« Les données disent que les maladies neurologiques – un très grand groupe de conditions qui incluent par exemple un AVC, l'épilepsie, les maux de tête, la sclérose en plaques, les démences et les Parkinson – sont non seulement plus répandus qu'ils ne le croient généralement mais sont également la principale cause du handicap. Tous ensemble, ils représentent la deuxième cause dans le monde de la mortalité aujourd'hui ». Alessandro Padovani, présidente de la Société italienne de neurologie (SIN), a déclaré aux «inégalités de santé cérébrale – idées et stratégies pour ne quitter personne», organisée par Triennale Milano en collaboration avec Lundbeck Italia dans le cadre de l'exposition internationale des inégalités. Une occasion de discuter du droit d'accès aux soins dans la santé du cerveau. « Cela nous fait comprendre l'étendue du poids et des coûts sociaux que représentent les maladies neurologiques.
Pour rendre l'accès aux soins et aux services plus compliqués « sont le problème de la rareté de la main-d'œuvre, celle des inégalités dans les soins et, aussi, les compétences.

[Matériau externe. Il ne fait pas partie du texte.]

Lemma removals_loop_spec fuel r l :
  ready l -> (args_size l < fuel)%nat -> forallb nnf l = true -> (r = false -> simplify_sub l true = Some (l, false)) ->
  exists l', removals_loop prev_args0 fuel r l = Some l' /\ forallb nnf l' = true /\
    (forallb (flat_inthreads false) l = true -> forallb (flat_inthreads false) l' = true) /\ (forall m, eval_list l' m = eval_list l m) /\
    simplify_sub l' true = Some (l', false).
Proof.
  revert r l. induction fuel as [|fuel IH]; intros r l Hl Hf Hn Hst; [lia |]. cbn [removals_loop]. destruct r; cbn [negb].
  2:{ exists l. split_and!; [done | done | done | done | by apply Hst]. }
  destruct (pass_spec l Hl) as (l1 & r1 & -> & Hl1 & Hn1 & Hi1 & He1 & Hr1). cbn [mbind option_bind]. destruct r1.
  - destruct (IH true l1) as (l' & -> & Hn' & Hi' & He' & Hst'); [done | lia | done | done |]. exists l'. split_and!; [done | done | auto | | done].
    intros m. by rewrite He'.
  - exists l1. assert (removals_loop prev_args0 fuel false l1 = Some l1) as -> by (by destruct fuel). split_and!; [done | done | done | done |]. apply Hr1, same_list_refl.
Qed.

(** Simplification returns; it keeps the meaning of the arguments, tells
    whether there are INTHREADs, and its result is what a further pass would
    leave as it is. *)
Lemma simplify_spec a :
  ready (args a) ->
  exists a', mail_search_args_simplify prev_args0 a = Some a' /\ simplified a' = true /\ forallb nnf (args a') = true /\
    (have_inthreads a' = true \/ forallb (flat_inthreads false) (args a') = true) /\
    (forall m, eval_list (args a') m = eval_list (args a) m) /\ simplify_sub (args a') true = Some (args a', false).
Proof.
  intros Ha. unfold mail_search_args_simplify. destruct (pass_spec (args a) Ha) as (l1 & r1 & -> & Hl1 & Hn1 & Hi1 & He1 & Hr1). cbn [mbind option_bind].
  pose proof (unnest_flat l1 (ready_flat _ Hl1)) as Hs. pose proof (unnest_have l1) as Hh. unfold mail_search_args_unnest_inthreads, unnest_finish. cbn [negb orb].
  set (l2 := un_args _) in *. clearbody l2. set (have := un_have _) in *. clearbody have. cbn [mbind option_bind].
  destruct (removals_loop_spec (S (args_size l2)) r1 l2) as (l' & -> & Hn' & Hi' & He' & Hst).
  - by eapply ready_same.
  - lia.
  - by rewrite (same_nnf l1).
  - intros ->. by apply Hr1.
  - cbn [mbind option_bind]. eexists. split_and!; [reflexivity | done | done | | | done]; cbn [args have_inthreads]; [| intros m].
    { destruct have; [left; apply orb_true_r |]. right. apply Hi'. rewrite (same_flat false l1) by done. by apply Hh. }
    by rewrite He', (same_eval leaf thread true l1).
Qed.
End Whole.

Nous avons un médicament souvent consolidé sur Sylos – explique Padovani – où les disciplines ne parlent pas. pathologie « . Une approche multidisciplinaire est également rendue urgente par le fait que « les facteurs de risque cardiovasculaires sont également des facteurs de risque cérébrovasculaires. Si nous travaillions ensemble – continue le Président Sin – nous pourrions également respecter le montant du ministère de la Santé soutient aujourd'hui avec la seule approche de santé ».

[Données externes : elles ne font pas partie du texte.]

Fixpoint init_arg (mailbox_guid : option (list Z)) (a : mail_search_arg) (needs : search_needs) : option (mail_search_arg * search_needs) :=
  let '(Arg v subs) := a in
  if is_type SEARCH_SUB v || is_type SEARCH_OR v then
    '(subs, needs) ← init_list (init_arg mailbox_guid) subs needs; Some (Arg v subs, needs)
  else '(v, needs) ← search_init_arg mailbox_guid v needs; Some (Arg v subs, needs).

(** [index_storage_search_init]: the arguments, the range and the needs. *)
Definition index_storage_search_init (mailbox_guid : option (list Z)) (hdr : index_header) (count : Z) (args : list mail_search_arg)
    : option (list mail_search_arg * (Z * Z) * search_needs) :=
  '(args, range) ← search_get_seqset hdr count (mail_search_args_reset args true);
  '(args, needs) ← init_list (init_arg mailbox_guid) args (Needs false false false);
  Some (mail_search_args_reset args false, range, needs).

(** The whole search over the messages of the mailbox, in order. *)
Definition index_search (env : search_env) (mailbox_guid : option (list Z)) (hdr : index_header) (mails : list mail) (args : list mail_search_arg)
    : option (list Z) :=
  '(args, (s1, s2), needs) ← index_storage_search_init mailbox_guid hdr (Z.of_nat (length mails)) args;
  let ahead := filter (fun m => (s1 <=? m_seq m) && (m_seq m <=? s2) = true) mails in
  search_messages env (S (length ahead)) needs (SearchState args ahead []).
(* ===== verification/IndexSearchCorrect.v ===== *)
(** * Searching an index: a search returns the messages that match

    The pieces put together: what a search sets up, the passes for each
    message in the range, and the list of sequences that it returns. *)

From S2P Require Import Prelude SeqRange SeqRangeProps SeqRangeSets ImapArg ImapMatch ImapMatchProps ImapQuote.
From S2P Require Import MailSearch MailSearchResults MailSearchSimplify MailSearchEval MailSearchSimplifyProps MailSearchSimplifyLoop MailSearchSimplifyCorrect.
From S2P Require Import IndexSearch IndexSearchProps IndexSearchPasses IndexSearchRange.

(** ** Passes that are skipped, and passes after the result is known *)

(** A known match stays one. *)
Lemma foreach_match cb args args' : mail_search_args_foreach cb args = Some (1, args') -> forall cb2, mail_search_args_foreach cb2 args' = Some (1, args').
Proof.
  unfold mail_search_args_foreach. intros H cb2.
  assert (Hx : forall res args args', foreach_loop cb res args = Some (1, args') -> res = 1 /\ Forall (fun a => result a <> -1 /\ result a <> 0) args').
  { clear. intros res args. revert res. induction args as [|a args IH]; intros res args'; cbn [foreach_loop]; [by intros [= -> <-] |].
    destruct (search_arg_foreach cb a) as [a'|]; [| discriminate]. cbn [mbind option_bind]. destruct (Z.eqb_spec (result a') 0); [discriminate |].
    destruct (foreach_loop cb _ args) as [[r l]|] eqn:Hl; [| discriminate]. cbn [mbind option_bind]. intros [= -> <-].
    apply IH in Hl as [Hr Hl]. destruct (Z.eqb_spec (result a') (-1)); [done |]. split; [done |]. by constructor. }
  apply Hx in H as [_ Hall]. clear Hx. induction Hall as [|a l [H1 H0] _ IH]; [done |]. cbn [foreach_loop].
  rewrite foreach_known by done. cbn [mbind option_bind]. destruct (Z.eqb_spec (result a) 0); [done |]. destruct (Z.eqb_spec (result a) (-1)); [done |].
  by rewrite IH.
Qed.

Lemma foreach_values cb args r args' : mail_search_args_foreach cb args = Some (r, args') -> r = -1 \/ r = 0 \/ r = 1.
Proof.
  unfold mail_search_args_foreach. assert (Hx : forall res, res = -1 \/ res = 1 -> foreach_loop cb res args = Some (r, args') -> r = -1 \/ r = 0 \/ r = 1).
  { revert args'. induction args as [|a args IH]; intros args' res Hres; cbn [foreach_loop]; [intros [= <- <-]; lia |].
    destruct (search_arg_foreach cb a) as [a'|]; [| discriminate]. cbn [mbind option_bind]. destruct (result a' =? 0); [intros [= <- <-]; lia |].
    destruct (foreach_loop cb _ args) as [[r' l]|] eqn:Hl; [| discriminate]. cbn [mbind option_bind]. intros [= <- <-].
    eapply IH; [| exact Hl]. destruct (result a' =? -1); lia. }
  apply Hx. lia.
Qed.

Lemma passes_values cbs args r args' : search_passes cbs args = Some (r, args') -> r = -1 \/ r = 0 \/ r = 1.
Proof.
  revert args. induction cbs as [|cb cbs IH]; intros args; cbn [search_passes]; [intros [= <- _]; auto |].
  destruct (mail_search_args_foreach cb args) as [[r1 a1]|] eqn:H1; [| discriminate]. cbn [mbind option_bind].
  destruct (r1 =? -1); [apply IH |]. intros [= <- _]. by eapply foreach_values.
Qed.

Lemma passes_app cbs1 cbs2 args :
  search_passes (cbs1 ++ cbs2) args = '(r, args) ← search_passes cbs1 args; if r =? -1 then search_passes cbs2 args else Some (r, args).
Proof.
  revert args. induction cbs1 as [|cb cbs1 IH]; intros args; [done |]. cbn [app search_passes].
  destruct (mail_search_args_foreach cb args) as [[r1 a1]|]; [| done]. cbn [mbind option_bind].
  destruct (r1 =? -1) eqn:E; [apply IH |]. cbn [mbind option_bind]. by rewrite E.
Qed.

« We have a healthy health care on hospitals and a socio -assistance component strongly rooted in the districts. Try to combine the medicine of primary care and the specialist one is not easy, as it is not to work on the territory -hospital supply chains or on the different fragility, – concludes Padovani – we are talking about fragility in children and the elderly, two categories that should be at the center of our agitated, however, we still le travail.